**Goal of the exercise**:
Please transcribe exactly, and only, the lines of the data below between the line holding "(** ** The rails *)" and the line holding "node).1 = true.", inclusive.

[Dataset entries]
● ● ● ● ● ● ●

(* ===== verification/SafetyProps.v ===== *)
(** * What the guard guarantees *)
From S2P Require Import Prelude GoLib Float64 Model Cluster Fixtures WorkingPlacement PlacementFacts IndexFacts FeasibilityFacts CapacityFacts PlacementProps PlanReplay Safety.

(** ** Feasibility: the rehoming the check finds *)

(** [rehomed target os p q]: from [p], in order, each movable pod of [os] is
placed on a node other than [target] that can take it at that point. *)
Inductive rehomed (target : string) : list Pod.t → Core.t → Core.t → Prop :=
| rehomed_nil p : rehomed target [] p p
| rehomed_skip pod os p q :
    Pod.IsMovable pod = false → rehomed target os p q → rehomed target (pod :: os) p q
| rehomed_place pod os p n q :
    Pod.IsMovable pod = true → n ≠ target → (Core.CanPlace p pod n).1 = true →
    rehomed target os (Core.Place pod n p) q → rehomed target (pod :: os) p q.

Section client.
Context {P : Type} `{PlacementLaws P}.

Lemma hasHome_core pod target names (p : P) :
  valid p → wf_pod pod = true →
  (hasHome pod target names p).1 = (hasHome pod target names (to_core p)).1 ∧
  to_core (hasHome pod target names p).2 = (hasHome pod target names (to_core p)).2 ∧
  valid (hasHome pod target names p).2.
Proof.
  intros Hv Hw. revert p Hv. induction names as [|n names IH]; intros p Hv; simpl; [done|].
  destruct (n =? target)%string; [by apply IH|]. unfold st_bind.
  pose proof (canplace_core pod n p Hv Hw) as J1. pose proof (canplace_keeps pod n p) as J2.
  pose proof (canplace_valid pod n p Hv Hw) as J3.
  destruct (CanPlace pod n p) as [v q]. simpl in *. subst v.
  destruct (Core.CanPlace (to_core p) pod n).1; simpl.
  - rewrite place_core, J2. split_and!; [done..|]. by apply place_valid.
  - destruct (IH q J3) as (I1&I2&I3). by rewrite I1, I2, J2.
Qed.

Lemma rehome_core target os (p : P) :
  valid p → Forall (λ o, wf_pod o = true) os →
  rehome target os p = rehome target os (to_core p).
Proof.
  intros Hv Hw. revert p Hv. induction Hw as [|pod os Hw Hws IH]; intros p Hv; simpl; [done|].
  destruct (negb (Pod.IsMovable pod)); [by apply IH|].
  rewrite names_core. change (NodeNames (to_core p)) with (Core.NodeNames (to_core p)).
  destruct (hasHome_core pod target (Core.NodeNames (to_core p)) p Hv Hw) as (J1&J2&J3).
  destruct (hasHome pod target _ p) as [b q].
  destruct (hasHome pod target _ (to_core p)) as [b' q']. simpl in *. subst b' q'.
  destruct (negb b); [done|]. by apply IH.
Qed.

Lemma removes_core os (p : P) :
  valid p →
  to_core (fold_left (λ p pod, Remove pod p) os p) =
    fold_left (λ p pod, Core.Remove pod p) os (to_core p) ∧
  valid (fold_left (λ p pod, Remove pod p) os p).
Proof.
  revert p. induction os as [|o os IH]; intros p Hv; simpl; [done|].
  rewrite <- remove_core. apply IH. by apply remove_valid.
Qed.

Lemma checkStepFeasible_core step live :
  wf_snapshot live = true → checkStepFeasible P step live = checkStepFeasible Core.t step live.
Proof.
  intros Hw. pose proof (new_valid (P:=P) live F64.zero Hw) as Hv.
  pose proof (clone_valid _ Hv) as Hcv. unfold checkStepFeasible.
  destruct (removes_core (Occupants (Clone (new_placement (P:=P) live F64.zero))
    (PlanStep.TargetNode step)) _ Hcv) as [J1 J2].
  rewrite rehome_core; [|done|by apply occupants_wf].
  rewrite J1, occupants_core, clone_core, new_core. done.
Qed.
End client.

Lemma core_hasHome pod target names (p : Core.t) :
  ((hasHome pod target names p).1 = true →
    ∃ n, n ∈ names ∧ n ≠ target ∧ (Core.CanPlace p pod n).1 = true ∧
      (hasHome pod target names p).2 = Core.Place pod n p) ∧
  ((hasHome pod target names p).1 = false →
    ∀ n, n ∈ names → n ≠ target → (Core.CanPlace p pod n).1 = false).
Proof.
  induction names as [|n names [IH1 IH2]]; simpl.
  { split; [done|]. by intros _ n ?%elem_of_nil. }
  destruct (String.eqb_spec n target) as [->|Hne].
  - split.
    + intros Hh. destruct (IH1 Hh) as (m & ?&?&?&?). exists m. split_and!; [by right|done..].
    + intros Hh m [->|Hm]%elem_of_cons Hmt; [done|auto].
  - unfold st_bind. simpl. destruct (Core.CanPlace p pod n).1 eqn:Hc; simpl.
    + split; [|done]. intros _. exists n. split_and!; [by left|done..].
    + split.
      * intros Hh. destruct (IH1 Hh) as (m & ?&?&?&?). exists m. split_and!; [by right|done..].
      * intros Hh m [->|Hm]%elem_of_cons Hmt; [done|auto].
Qed.

Lemma core_rehome target os (p : Core.t) :
  rehome target os p = None → ∃ q, rehomed target os p q.
Proof.
  revert p. induction os as [|pod os IH]; intros p; simpl; [intros _; exists p; constructor|].
  destruct (Pod.IsMovable pod) eqn:Hm; simpl.
  - destruct (core_hasHome pod target (Core.NodeNames p) p) as [Hh _].
    destruct (hasHome pod target (Core.NodeNames p) p) as [[] q]; simpl in *; [|done].
    destruct Hh as (n & Hn & Hne & Hc & ->); [done|]. intros Hr. apply IH in Hr as [q Hq].
    exists q. by eapply rehomed_place.
  - intros Hr. apply IH in Hr as [q Hq]. exists q. by constructor.
Qed.

(** The assignment the check starts rehoming from: the target emptied. *)
Definition emptied (live : ClusterSnapshot.t) (target : string) : Core.t :=
  let p := Core.NewPlacementCeiling live F64.zero in
  fold_left (λ p pod, Core.Remove pod p) (Core.Occupants p target) p.

Lemma checkStepFeasible_rehomed step live :
  wf_snapshot live = true → checkStepFeasible Placement.t step live = None →
  ∃ q, rehomed (PlanStep.TargetNode step)
    (Core.Occupants (Core.NewPlacementCeiling live F64.zero) (PlanStep.TargetNode step))
    (emptied live (PlanStep.TargetNode step)) q.
Proof.
  intros Hw. rewrite checkStepFeasible_core by done. unfold checkStepFeasible. simpl.
  apply core_rehome.
Qed.

(** ** The rails *)

Definition red_permitted (g : Guard.t) (step : PlanStep.t) (node : Node.t) : Prop :=
  PlanStep.Impact step = ImpactRed → Limits.AllowRed (Guard.limits g) = false →
  ∃ w, Guard.windows g = Some w ∧ (w node).1 = true.

Definition ready_nodes (live : ClusterSnapshot.t) : Z :=
  Z.of_nat (length (List.filter schedulable (ClusterSnapshot.Nodes live))).

Definition floor_kept (g : Guard.t) (node : Node.t) (live : ClusterSnapshot.t) : Prop :=
  0 < Limits.MinReadyNodes (Guard.limits g) →
  Limits.MinReadyNodes (Guard.limits g) <= ready_nodes live - flag (schedulable node).

Lemma checkRed_iff g step node : checkRed g step node = None ↔ red_permitted g step node.
Proof.
  unfold checkRed, red_permitted, RequiresMaintenanceWindow.
  case_bool_decide as Hi; simpl; [|by split].
  destruct (Limits.AllowRed (Guard.limits g)); simpl; [by split|].
  destruct (Guard.windows g) as [w|].
  - destruct (w node) as [[] why] eqn:Hwn; simpl.
    + split; [|done]. intros _ _ _. exists w. by rewrite Hwn.
    + split; [done|]. intros H. destruct H as (w' & [= <-] & H); [done..|]. by rewrite Hwn in H.
  - split; [done|]. intros H. by destruct H as (w' & ? & H).
Qed.

Lemma checkNodeFloor_iff g node live : checkNodeFloor g node live = None ↔ floor_kept g node live.
Proof.
  unfold checkNodeFloor, floor_kept, ready_nodes.
  destruct (Z.leb_spec (Limits.MinReadyNodes (Guard.limits g)) 0); [split; [lia|done]|].
  set (r := Z.of_nat _).
  assert (Hr : (if schedulable node then r - 1 else r) = r - flag (schedulable node)).
  { destruct (schedulable node); simpl; lia. }
  rewrite Hr. match goal with |- context [?a <? ?b] => destruct (Z.ltb_spec a b) end.
  - split; [done|]. intros H'. specialize (H' ltac:(lia)). lia.
  - split; [lia|done].
Qed.

Lemma first_block_None a b : first_block a b = None ↔ a = None ∧ b = None.
Proof. destruct a; simpl; naive_solver. Qed.

(** C10: a step passes the guard exactly when the run has drained fewer nodes than
its cap, the step names a node that exists, a Red step is authorised by the
override or by a maintenance window for that very node, enough ready and
schedulable nodes remain without it, and every pod on it has a home elsewhere. *)
Theorem check_step_iff g step live run :
  CheckStep Placement.t g step live run = None ↔
  (0 < Limits.MaxNodesPerRun (Guard.limits g) →
     RunState.NodesDrainedSoFar run < Limits.MaxNodesPerRun (Guard.limits g)) ∧
  PlanStep.TargetNode step ≠ "" ∧
  ∃ node, ClusterSnapshot.NodeByName live (PlanStep.TargetNode step) = Some node ∧
    red_permitted g step node ∧ floor_kept g node live ∧
    checkStepFeasible Placement.t step live = None.
Proof.
  unfold CheckStep.
  destruct (Z.ltb_spec 0 (Limits.MaxNodesPerRun (Guard.limits g))) as [Hp|Hp]; simpl.
  - destruct (Z.leb_spec (Limits.MaxNodesPerRun (Guard.limits g)) (RunState.NodesDrainedSoFar run)).
    { split; [done|]. intros [Hc _]. specialize (Hc Hp). lia. }
    destruct (String.eqb_spec (PlanStep.TargetNode step) "") as [He|Hne].
    { split; [done|]. by intros (_ & ? & _). }
    destruct (ClusterSnapshot.NodeByName live _) as [node|].
    + rewrite !first_block_None, checkRed_iff, checkNodeFloor_iff. naive_solver.
    + split; [done|]. by intros (_ & _ & ? & ? & _).
  - destruct (String.eqb_spec (PlanStep.TargetNode step) "") as [He|Hne].
    { split; [done|]. by intros (_ & ? & _). }
    destruct (ClusterSnapshot.NodeByName live _) as [node|].
    + rewrite !first_block_None, checkRed_iff, checkNodeFloor_iff. split; [|naive_solver].
      intros (?&?&?). split_and!; [lia|done|]. eauto.
    + split; [done|]. by intros (_ & _ & ? & ? & _).
Qed.

(** C18: a step that passes the guard can be completed on the state that was
checked: its pods, taken in turn from the emptied target, each find a node
other than the target that can take them with the earlier ones already in
place, so no capacity or spread is promised twice. *)
Theorem checked_step_is_feasible g step live run :
  wf_snapshot live = true → CheckStep Placement.t g step live run = None →
  ∃ q, rehomed (PlanStep.TargetNode step)
    (Core.Occupants (Core.NewPlacementCeiling live F64.zero) (PlanStep.TargetNode step))
    (emptied live (PlanStep.TargetNode step)) q.
Proof.
  intros Hw Hc. apply checkStepFeasible_rehomed; [done|]. unfold CheckStep in Hc.
  destruct (_ && _); [done|]. destruct (_ =? "")%string; [done|].
  destruct (ClusterSnapshot.NodeByName live _); [|done].
  by apply first_block_None in Hc as [_ [_ Hc]%first_block_None].
Qed.

Definition drain_c : PlanStep.t :=
  PlanStep.mk "s" 1 "c" [Move.mk "shop" "d1" "c" "a" 1000 2000000] ImpactYellow "" [].

Definition lax : Guard.t := Guard.New (Limits.mk 5 2 false).

Lemma checked_step_is_feasible_witness :
  ∃ q, rehomed "c" [db "d1" "c"] (emptied shop "c") q.
Proof.
  apply (checked_step_is_feasible lax drain_c shop (RunState.mk 0)); by vm_compute.
Defined.

(** An eviction passes the guard exactly when every disruption budget of the
pod's namespace that covers its labels allows at least one more disruption in
the state just read; otherwise the refusal names the budget rule. *)
Theorem check_eviction_iff pod live :
  (CheckEviction pod live = None ↔
   ∀ pdb, pdb ∈ ClusterSnapshot.PDBs live →
     PodDisruptionBudget.Namespace pdb = Pod.Namespace pod →
     PodDisruptionBudget.covers pdb (Pod.Labels pod) = true →
     0 < PodDisruptionBudget.DisruptionsAllowed pdb) ∧
  (∀ b, CheckEviction pod live = Some b → Blocked.rule b = RulePDBHeadroom).
Proof.
  unfold CheckEviction. split.
  - split.
    + intros H pdb Hin Hns Hc. destruct (List.find _ _) eqn:Hf; [done|].
      pose proof (List.find_none _ _ Hf pdb (proj1 (list_elem_of_In _ _) Hin)) as Hn.
      unfold pdb_refuses, PodDisruptionBudget.Blocks in Hn.
      rewrite Hns, String.eqb_refl, Hc in Hn. simpl in Hn. by apply Z.leb_gt.
    + intros H. destruct (List.find _ _) as [pdb|] eqn:Hf; [|done]. exfalso.
      apply List.find_some in Hf as [Hin Hr]. apply list_elem_of_In in Hin.
      unfold pdb_refuses, PodDisruptionBudget.Blocks in Hr.
      apply andb_true_iff in Hr as [[Hns%String.eqb_eq Hc]%andb_true_iff Hb%Z.leb_le].
      specialize (H pdb Hin Hns Hc). lia.
  - intros b. destruct (List.find _ _); [|done]. by intros [= <-].
Qed.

● ● ● ● ● ● ●

**Result of the exercise**:
(** ** The rails *)

Definition red_permitted (g : Guard.t) (step : PlanStep.t) (node : Node.t) : Prop :=
  PlanStep.Impact step = ImpactRed → Limits.AllowRed (Guard.limits g) = false →
  ∃ w, Guard.windows g = Some w ∧ (w node).1 = true.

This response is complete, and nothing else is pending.